Reviewed by Dennis Schwartz

Writer-director Paul Haggis, a native Londoner who has lived for the past 25 years in LA, was the writer for Million Dollar Baby. Here he co-authors with Bobby Moresco, as he makes his debut as film director with this ambitious ensemble piece about urban racism, crime, stress and lack of communication. A joyless film that steps over itself to make its big points over and over again in a dramatic style that follows the way Magnolia was shot. The filmmaker uses a vignette structured setup to follow a disparate group of characters (too many to adequately keep track of!) over a thirty-six-hour period in a highly charged Los Angeles that begins and ends with a minor car crash–the film’s not too subtle metaphor about how intolerance is a collective problem that will lead to a collision (among Asians, Hispanics, blacks, whites, and Persians) that can bring down a city if it’s not checked. To accomplish Haggis’s aim of showing the critical need to improve relationships among the city’s citizens, the filmmaker relies on a number of contrived set pieces, coincidences, exaggerations, sermons, stereotypical surprises and the observation of the tense LA lifestyle that seems too insane to comprehend.

The interlocking story between crashes includes the following characters: Smarmy Waspish district attorney Rick Cabot (Brendan Fraser) and his always angry wife Jean (Sandra Bullock) are carjacked at gunpoint in a high-scale white neighborhood by two black men named Anthony and Peter (the rapper Ludacris and Larenz Tate). The politico wants to use the incident to advance his career, while wifey goes racist. Ludacris goes off on a long absurd rap about nonsensical observations of whites and blacks that he rationalizes as the absolute truth. Peter turns out to be the wayward car thief younger brother of successful homicide detective Graham (Don Cheadle), who is having an affair with his Hispanic partner Ria (Jennifer Esposito) and is too busy with his career to track down his missing brother to keep him out of trouble. Daniel (Michael Pena) is a gentle, hardworking, honest Mexican locksmith experiencing prejudice on a daily basis and who has a gun pulled on him by an angry Persian man (Shaun Toub), who irrationally blames him for losing everything in a store robbery Daniel tried to prevent by giving him good advice that was not followed. Successful black TV director Cameron (Terrence Howard) is first seen in his SUV getting a blow job from his tipsy actress wife Christine (Thandie Newton). They are stopped by two white cops, and the racist cop, Sgt. Ryan (Matt Dillon), gropes the wife while the shamed husband feels powerless and the rookie officer, Hanson (Ryan Phillippe), feels bad about the abuse witnessed but can’t stop it (his turn to face a racist situation will come later). Ryan turns out to be a brave officer who has a caring attitude about his ill father and is to be pitied when he faces prejudice while trying to change doctors for his dad from an angry unforgiving social case worker (Loretta Devine), who was insulted over the phone by Ryan. She hides her own bigotry until it surfaces in a road rage car accident.

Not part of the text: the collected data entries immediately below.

(* ===== verification/IdsFacts.v ===== *)
(** * Theorems on identifiers

    [RuleId::named] overwrites ten bits of a doubled 64-bit hash; no
    information is lost by it. *)

From S2P Require Import Prelude.
From S2P Require Import Ids.
#[local] Open Scope Z_scope.

(** ** Bytes *)

Definition is_byte (b : Z) : Prop := 0 ≤ b < 256.

Lemma be_byte_range bits n : is_byte (be_byte bits n).
Proof.
  unfold be_byte, is_byte. change 0xff with (Z.ones 8). rewrite Z.land_ones by lia.
  apply Z.mod_pos_bound. reflexivity.
Qed.

Lemma be_byte_testbit bits n j :
  0 ≤ n < 8 → 0 ≤ j < 8 → Z.testbit (be_byte bits n) j = Z.testbit bits (56 - 8 * n + j).
Proof.
  intros Hn Hj. unfold be_byte. change 0xff with (Z.ones 8).
  rewrite Z.land_spec, Z.shiftr_spec, Z.ones_spec_low by lia.
  rewrite andb_true_r. f_equal. lia.
Qed.

(** The eight bytes determine a 64-bit word. *)
Lemma be_bytes_inj x y :
  0 ≤ x < 2 ^ 64 → 0 ≤ y < 2 ^ 64 →
  (∀ n, 0 ≤ n < 8 → be_byte x n = be_byte y n) → x = y.
Proof.
  intros Hx Hy Hb. apply Z.bits_inj'. intros i Hi.
  destruct (Z.lt_ge_cases i 64) as [Hlt|Hge].
  - assert (Hd : i = 56 - 8 * (7 - i / 8) + i mod 8).
    { pose proof (Z.div_mod i 8). lia. }
    pose proof (Z.mod_pos_bound i 8 eq_refl).
    assert (0 ≤ i / 8 < 8) by (split; [apply Z.div_pos|apply Z.div_lt_upper_bound]; lia).
    rewrite Hd, <- !be_byte_testbit by lia. by rewrite Hb by lia.
  - assert (Hz : ∀ z, 0 ≤ z < 2 ^ 64 → Z.testbit z i = false).
    { intros z [Hz0 Hz]. destruct (Z.eq_dec z 0) as [->|Hnz]; [apply Z.bits_0|].
      apply Z.bits_above_log2; [done|]. apply Z.log2_lt_pow2; [lia|].
      pose proof (Z.pow_le_mono_r 2 64 i). lia. }
    by rewrite !Hz.
Qed.

(** A list of bytes is determined by its length and its big-endian value. *)
Lemma uuid_from_bytes_inj l1 l2 :
  length l1 = length l2 → Forall is_byte l1 → Forall is_byte l2 →
  uuid_from_bytes l1 = uuid_from_bytes l2 → l1 = l2.
Proof.
  unfold uuid_from_bytes. revert l2.
  induction l1 as [|x l1 IH] using rev_ind; intros l2 Hlen H1 H2 E.
  { by destruct l2. }
  destruct l2 as [|y l2 _] using rev_ind; [rewrite length_app in Hlen; simpl in Hlen; lia|].
  rewrite !length_app in Hlen. simpl in Hlen.
  apply Forall_app in H1 as [H1 Hx]. apply Forall_app in H2 as [H2 Hy].
  apply Forall_inv in Hx, Hy. unfold is_byte in Hx, Hy.
  rewrite !fold_left_app in E. cbn [fold_left] in E.
  assert (x = y) as -> by lia. f_equal. apply IH; [lia|done..|lia].
Qed.

Lemma lor_land_byte b m k :
  is_byte b → is_byte m → is_byte k → is_byte (Z.lor (Z.land b m) k).
Proof.
  unfold is_byte. intros Hb Hm Hk. change 256 with (2 ^ 8) in *.
  assert (Hbits : ∀ z, 0 ≤ z < 2 ^ 8 → ∀ i, 8 ≤ i → Z.testbit z i = false).
  { intros z [Hz0 Hz] i Hi. destruct (Z.eq_dec z 0) as [->|Hnz]; [apply Z.bits_0|].
    apply Z.bits_above_log2; [done|]. apply Z.log2_lt_pow2; [lia|].
    pose proof (Z.pow_le_mono_r 2 8 i). lia. }
  assert (H0 : 0 ≤ Z.lor (Z.land b m) k).
  { apply Z.lor_nonneg. split; [apply Z.land_nonneg; lia|lia]. }
  split; [done|]. destruct (Z.eq_dec (Z.lor (Z.land b m) k) 0) as [->|Hnz]; [reflexivity|].
  apply Z.log2_lt_pow2; [lia|]. destruct (Z.lt_ge_cases (Z.log2 (Z.lor (Z.land b m) k)) 8) as [|Hge];
    [done|]. exfalso. pose proof (Z.bit_log2 (Z.lor (Z.land b m) k)) as Hl.
  rewrite Z.lor_spec, Z.land_spec, (Hbits b), (Hbits k) in Hl by lia. specialize (Hl ltac:(lia)). done.
Qed.

(** The sixteen bytes of an identifier. *)
Definition uuid_bytes (z : Z) : list Z :=
  [ be_byte z 0; be_byte z 1; be_byte z 2; be_byte z 3; be_byte z 4; be_byte z 5;
    Z.lor (Z.land (be_byte z 6) 0x0f) 0x50; be_byte z 7;
    Z.lor (Z.land (be_byte z 0) 0x3f) 0x80; be_byte z 1; be_byte z 2; be_byte z 3;
    be_byte z 4; be_byte z 5; be_byte z 6; be_byte z 7 ].

Lemma uuid_of_hash_bytes z : uuid_of_hash z = uuid_from_bytes (uuid_bytes z).
Proof. reflexivity. Qed.

#[local] Opaque be_byte.

Lemma uuid_bytes_range z : Forall is_byte (uuid_bytes z).
Proof.
  unfold uuid_bytes. repeat (apply Forall_cons; split;
    [first [apply be_byte_range | apply lor_land_byte; [apply be_byte_range|unfold is_byte; lia..]]|]).
  by apply Forall_nil.
Qed.

Lemma uuid_bytes_inj x y n : uuid_bytes x = uuid_bytes y → 0 ≤ n < 8 → be_byte x n = be_byte y n.
Proof.
  unfold uuid_bytes. intros E Hn. injection E as E0 E1 E2 E3 E4 E5 _ E7 _ _ _ _ _ _ E6 _.
  assert (n = 0 ∨ n = 1 ∨ n = 2 ∨ n = 3 ∨ n = 4 ∨ n = 5 ∨ n = 6 ∨ n = 7) as Hc by lia.
  destruct_or! Hc; subst n; assumption.
Qed.

(** Rule identifiers are as distinct as the hashes they are made of:
    the 64-bit hash can be recovered from the identifier, so two names get
    the same identifier only if their hashes collide. *)
Theorem uuid_of_hash_injective x y
    (Hx : 0 ≤ x < 2 ^ 64) (Hy : 0 ≤ y < 2 ^ 64) (E : uuid_of_hash x = uuid_of_hash y) : x = y.
Proof.
  rewrite !uuid_of_hash_bytes in E.
  apply uuid_from_bytes_inj in E; [|reflexivity|apply uuid_bytes_range..].
  apply be_bytes_inj; [done..|]. intros n Hn. by apply uuid_bytes_inj.
Qed.

(** ** Witness *)

Lemma uuid_of_hash_injective_witness : uuid_of_hash 1 ≠ uuid_of_hash 2.
Proof.
  intros E. assert (H1 : 0 ≤ 1 < 2 ^ 64) by (split; [discriminate|reflexivity]).
  assert (H2 : 0 ≤ 2 < 2 ^ 64) by (split; [discriminate|reflexivity]).
  discriminate (uuid_of_hash_injective 1 2 H1 H2 E).
Defined.
(* ===== verification/EstimatedFacts.v ===== *)
(** * Estimated equity never fails an account

    On a tick whose equity is only estimated, no rule of the library can
    terminate the account for a loss: the only terminating verdicts are
    those of an expired deadline. *)


From S2P Require Import Prelude.
From S2P Require Import Decimal.
From S2P Require Import Chrono.
From S2P Require Import Ids.
From S2P Require Import Domain.
From S2P Require Import Plan.
From S2P Require Import Account.
From S2P Require Import Violation.
From S2P Require Import Pack.
From S2P Require Import RuleApi.
#[local] Open Scope Z_scope.
From S2P Require Import DrawdownRules.
From S2P Require Import TargetRules.
From S2P Require Import TimeRules.
From S2P Require Import LimitRules.
From S2P Require Import PatternRules.
From S2P Require Import Registry.
From S2P Require Import RuleTotality.
From S2P Require Import Decision.
From S2P Require Import Samples.
From S2P Require Import DecisionFacts.
From S2P Require Import RegistryFacts.

Section EstimatedFacts.
Context `{DecimalOps} `{!JsonOps} `{ChronoOps}.

(** The deadline the account runs under has passed. *)
Definition deadline_passed (ctx : RuleContext) : Prop :=
  ∃ d, TimeLimitRule_plan_deadline (ctx_account ctx) = Ret (Some d)
     ∧ ts_ltb d (ctx_server_time ctx) = true.

(** A verdict is harmless unless the deadline has passed. *)
Definition harmless (ctx : RuleContext) (m : outcome RuleVerdict) : Prop :=
  ∀ v, m = Ret v → RuleVerdict_is_terminating v = true → deadline_passed ctx.

Lemma harmless_bind {A} ctx (m : outcome A) f :
  (∀ a, m = Ret a → harmless ctx (f a)) → harmless ctx (obind m f).
Proof. intros Hf v E. apply bind_Ret_inv in E as (a & Ha & E). by eapply Hf. Qed.

Lemma harmless_Ret ctx v : RuleVerdict_is_terminating v = false → harmless ctx (Ret v).
Proof. intros Hv v' [= <-]. congruence. Qed.

(** Walks through an evaluator, discharging the branches that cannot
    terminate the account. *)
Ltac harmless_step :=
  match goal with
  | |- harmless _ (obind _ _) => apply harmless_bind; intros ? ?
  | |- harmless _ (Ret _) => apply harmless_Ret; reflexivity
  | |- harmless _ (match ?x with _ => _ end) => destruct x eqn:?
  end.
Ltac harmless := repeat harmless_step.

Section OneTick.
Variable ctx : RuleContext.
Variables e b : Money.
Hypothesis Hest : ctx_equity_input ctx = Estimated e b.
Hypothesis Hpending : ctx_pending_order ctx = None.

Lemma daily_harmless fr : harmless ctx (DailyDrawdownRule_evaluate None fr ctx).
Proof.
  unfold DailyDrawdownRule_evaluate, RuleContext_require_broker_equity. rewrite Hest. simpl.
  harmless.
Qed.

Lemma max_harmless fr : harmless ctx (MaxDrawdownRule_evaluate None fr ctx).
Proof.
  unfold MaxDrawdownRule_evaluate, RuleContext_require_broker_equity. rewrite Hest. simpl.
  harmless.
Qed.

Lemma trailing_harmless fr : harmless ctx (TrailingDrawdownRule_evaluate None fr ctx).
Proof.
  unfold TrailingDrawdownRule_evaluate, RuleContext_require_broker_equity. rewrite Hest. simpl.
  harmless.
Qed.

Lemma target_harmless fr : harmless ctx (ProfitTargetRule_evaluate None fr ctx).
Proof.
  unfold ProfitTargetRule_evaluate. harmless. intros v _ _.
  exists t. unfold TimeLimitRule_plan_deadline. by rewrite Heqo1.
Qed.

Lemma time_limit_harmless fr : harmless ctx (TimeLimitRule_evaluate None fr ctx).
Proof.
  unfold TimeLimitRule_evaluate. harmless. intros v _ _. by exists t.
Qed.

Lemma overnight_harmless fr : harmless ctx (OvernightHoldingRule_evaluate None fr ctx).
Proof. unfold OvernightHoldingRule_evaluate. rewrite Hpending. simpl. harmless. Qed.

Lemma weekend_harmless fr : harmless ctx (WeekendHoldingRule_evaluate None fr ctx).
Proof. unfold WeekendHoldingRule_evaluate. rewrite Hpending. harmless. Qed.

Lemma cross_harmless fr : harmless ctx (CrossAccountHedgingRule_evaluate None fr ctx).
Proof. unfold CrossAccountHedgingRule_evaluate. harmless. Qed.

Lemma lowcap_harmless fr : harmless ctx (LowcapExposureRule_evaluate None fr ctx).
Proof. unfold LowcapExposureRule_evaluate. harmless. Qed.

(** The rules that a tick runs. *)
Lemma tick_rules_harmless rule fr :
  rule ∈ default_rules → scope_applicable OnTick (rule_scope rule) = true →
  harmless ctx (rule_evaluate rule fr ctx).
Proof.
  unfold default_rules. intros Hin Hs.
  repeat (apply elem_of_cons in Hin as [->|Hin];
    [first [discriminate Hs
           | simpl; auto using daily_harmless, max_harmless, trailing_harmless, target_harmless,
               time_limit_harmless, overnight_harmless, weekend_harmless, cross_harmless,
               lowcap_harmless]|]).
  by apply not_elem_of_nil in Hin.
Qed.

End OneTick.

(** Any selection of the default rules, on a tick with estimated equity:
    the evaluation succeeds, and a terminating decision needs an expired
    deadline. *)
Lemma estimated_rules_harmless fresh now ctx e b rules :
  (∀ rule, rule ∈ rules → rule ∈ default_rules) →
  ctx_kind ctx = OnTick → ctx_equity_input ctx = Estimated e b → ctx_pending_order ctx = None →
  ∃ reports, evaluate_rules fresh now ctx 0 rules = Ret reports
    ∧ (Decision_is_terminating (Decision_from_reports reports) = true → deadline_passed ctx).
Proof.
  intros Hsub Hkind Hest Hpending.
  destruct (evaluate_rules_total fresh now ctx rules 0) as (reports & Hev & HF);
    [intros; by apply default_rules_enabled, Hsub|intros; by apply default_rules_settle, Hsub|].
  exists reports. split; [exact Hev|]. intros Hterm.
  rewrite (proj1 (from_reports_terminating reports)) in Hterm.
  apply existsb_exists in Hterm as (rep & Hrep%list_elem_of_In & Ht).
  apply list_elem_of_lookup in Hrep as [i Hi].
  destruct (Forall2_lookup_r _ _ _ _ _ HF Hi) as (rule & Hrule & n & _ & _ & Hv).
  apply list_elem_of_lookup_2, list_elem_of_In, filter_In in Hrule as [Hin Hsel].
  apply list_elem_of_In in Hin. apply andb_true_iff in Hsel as [_ Hsel]. rewrite Hkind in Hsel.
  destruct (rule_evaluate rule (fresh n) ctx) as [v|err| |] eqn:Ev.
  { subst v. eapply tick_rules_harmless; eauto. }
  all: destruct Hv as (base & _ & Hv); rewrite Hv, default_failure_warns in Ht by auto;
    discriminate Ht.
Qed.

(** An account never fails on an estimate.  When the default registry is
    evaluated on a tick with estimated equity, a terminating decision implies
    that the account's deadline has passed: no loss limit, exposure rule or
    failing evaluator terminates it. *)
Theorem estimated_tick_never_breaches fresh now ctx e b reports r
    (Hreg : RuleRegistry_with_default_rules = Ret r)
    (Hkind : ctx_kind ctx = OnTick)
    (Hest : ctx_equity_input ctx = Estimated e b)
    (Hpending : ctx_pending_order ctx = None)
    (Heval : RuleRegistry_evaluate fresh now r ctx = Ret reports)
    (Hterm : Decision_is_terminating (Decision_from_reports reports) = true) :
  deadline_passed ctx.
Proof.
  destruct default_registry as (r' & Hr' & Er'). rewrite Hr' in Hreg. injection Hreg as <-.
  destruct (estimated_rules_harmless fresh now ctx e b default_rules) as (reports' & Hev & Hd); auto.
  unfold RuleRegistry_evaluate in Heval. rewrite Er', Hev in Heval. injection Heval as ->. auto.
Qed.

End EstimatedFacts.

(** ** Witness *)

Import Samples.

(** A tick with estimated equity, a day after the thirty-day limit. *)
Definition late_ctx : RuleContext :=
  (tick_ctx account (money 10000)) <| ctx_equity_input := Estimated (money 10000) (money 10000) |>
    <| ctx_server_time := noon + 31 * ns_day |>.

Definition terminates (m : outcome (list RuleReport)) : bool :=
  match m with Ret reports => Decision_is_terminating (Decision_from_reports reports) | _ => false end.

Lemma estimated_tick_never_breaches_witness : deadline_passed late_ctx.
Proof.
  destruct default_registry as (r & Hr & Er).
  assert (Hm : terminates (evaluate_rules (fun _ => fresh) noon late_ctx 0 default_rules) = true)
    by (vm_compute; reflexivity).
  destruct (evaluate_rules (fun _ => fresh) noon late_ctx 0 default_rules) as [reports|?| |] eqn:E;
    [|discriminate Hm..].
  apply (estimated_tick_never_breaches (fun _ => fresh) noon late_ctx (money 10000) (money 10000)
           reports r); [exact Hr|reflexivity..| |exact Hm].
  unfold RuleRegistry_evaluate. by rewrite Er.
Defined.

The city was depicted as an ugly place to live, where its citizens normally spew hatred at every street provocation and every plot point has been made a moral civic lesson in over-the-top racism. The film is top-heavy with pretensions that take away from any of the shock effects of the constant bigotry. There are too many unbelievable scenes, such as the racist cop rescuing from a car accident the same woman he previously sexually harassed and the bigoted Ludacris character suddenly doing a good turn for Asian refugees smuggled into the country.

Instead of leaving us with a realistic message, we feel snowed under by its unreal assault on our senses and are left with a preposterous view of American life that bleakly covers the surface of the social problems it tried to paint with such broad brush strokes. Only the Pena character inspired me with any sense of hope. He is the only innocent in the mix and the only one worth caring about, communicating in a wholesome way with his engaging young daughter about the move to a safer neighborhood–which was the best lyrical moment in the film and one that made its point about tolerance better than all the racial slurs blurted out, guns pulled and snow falling over the Hollywood Hills.